BRIEF ▸
Look through the entries below and return all lines including the word "intros".

[Records from a collection]
- - - -

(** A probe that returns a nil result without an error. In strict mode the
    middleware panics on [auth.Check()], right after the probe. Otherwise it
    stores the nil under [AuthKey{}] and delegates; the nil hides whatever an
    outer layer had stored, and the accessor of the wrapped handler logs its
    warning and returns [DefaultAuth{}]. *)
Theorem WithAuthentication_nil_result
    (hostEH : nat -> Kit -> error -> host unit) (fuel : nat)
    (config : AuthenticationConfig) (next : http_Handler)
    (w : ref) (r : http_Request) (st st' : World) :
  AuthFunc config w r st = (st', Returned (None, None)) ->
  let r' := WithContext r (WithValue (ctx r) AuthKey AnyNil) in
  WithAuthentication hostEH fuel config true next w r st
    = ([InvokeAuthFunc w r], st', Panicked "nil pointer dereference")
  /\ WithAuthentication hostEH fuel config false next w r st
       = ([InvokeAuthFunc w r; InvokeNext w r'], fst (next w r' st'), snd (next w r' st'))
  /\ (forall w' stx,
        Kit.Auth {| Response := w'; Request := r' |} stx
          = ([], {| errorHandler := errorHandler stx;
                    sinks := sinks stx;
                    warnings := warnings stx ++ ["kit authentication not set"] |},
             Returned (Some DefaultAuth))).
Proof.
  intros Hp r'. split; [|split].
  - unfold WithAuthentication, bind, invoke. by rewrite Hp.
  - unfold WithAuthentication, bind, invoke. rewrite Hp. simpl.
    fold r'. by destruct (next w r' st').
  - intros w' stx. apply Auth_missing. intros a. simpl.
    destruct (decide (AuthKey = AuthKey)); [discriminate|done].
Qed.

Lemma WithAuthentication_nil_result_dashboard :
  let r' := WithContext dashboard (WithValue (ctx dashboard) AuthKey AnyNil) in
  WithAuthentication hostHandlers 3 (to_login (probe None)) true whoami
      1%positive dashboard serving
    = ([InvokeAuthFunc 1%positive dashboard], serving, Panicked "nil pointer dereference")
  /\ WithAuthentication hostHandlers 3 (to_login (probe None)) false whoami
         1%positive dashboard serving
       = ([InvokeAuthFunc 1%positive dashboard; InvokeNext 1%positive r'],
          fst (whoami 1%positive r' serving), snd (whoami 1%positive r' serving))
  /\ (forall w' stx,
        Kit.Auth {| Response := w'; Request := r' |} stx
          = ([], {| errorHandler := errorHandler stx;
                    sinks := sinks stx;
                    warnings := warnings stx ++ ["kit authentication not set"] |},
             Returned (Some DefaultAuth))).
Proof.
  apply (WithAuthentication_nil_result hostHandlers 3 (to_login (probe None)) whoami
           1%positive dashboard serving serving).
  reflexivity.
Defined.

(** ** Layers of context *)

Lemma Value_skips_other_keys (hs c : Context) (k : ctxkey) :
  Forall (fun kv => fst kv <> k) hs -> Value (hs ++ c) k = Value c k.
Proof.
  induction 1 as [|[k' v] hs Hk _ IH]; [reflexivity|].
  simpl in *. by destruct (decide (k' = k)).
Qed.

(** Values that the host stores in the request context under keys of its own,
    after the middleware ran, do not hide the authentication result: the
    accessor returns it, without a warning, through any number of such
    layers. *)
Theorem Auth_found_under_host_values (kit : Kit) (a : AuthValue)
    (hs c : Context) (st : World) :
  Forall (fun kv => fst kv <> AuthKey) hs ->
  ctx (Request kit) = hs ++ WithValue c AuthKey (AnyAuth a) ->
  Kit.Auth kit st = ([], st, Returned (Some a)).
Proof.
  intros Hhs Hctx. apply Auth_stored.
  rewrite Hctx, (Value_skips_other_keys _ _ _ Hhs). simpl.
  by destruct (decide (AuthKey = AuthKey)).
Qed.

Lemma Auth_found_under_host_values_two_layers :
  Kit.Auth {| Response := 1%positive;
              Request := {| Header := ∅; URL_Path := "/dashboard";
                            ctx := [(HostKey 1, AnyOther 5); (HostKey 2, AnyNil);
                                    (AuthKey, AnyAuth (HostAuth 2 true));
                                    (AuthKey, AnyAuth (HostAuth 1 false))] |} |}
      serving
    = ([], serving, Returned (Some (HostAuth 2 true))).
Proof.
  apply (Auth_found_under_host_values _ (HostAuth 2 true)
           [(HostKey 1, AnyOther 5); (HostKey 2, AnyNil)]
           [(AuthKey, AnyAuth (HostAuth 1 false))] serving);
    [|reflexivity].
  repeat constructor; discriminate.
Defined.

- - - -

REPLY TO THE EXERCISE ▸
  intros Hp r'. split; [|split].
  - intros w' stx. apply Auth_missing. intros a. simpl.
  intros Hhs Hctx. apply Auth_stored.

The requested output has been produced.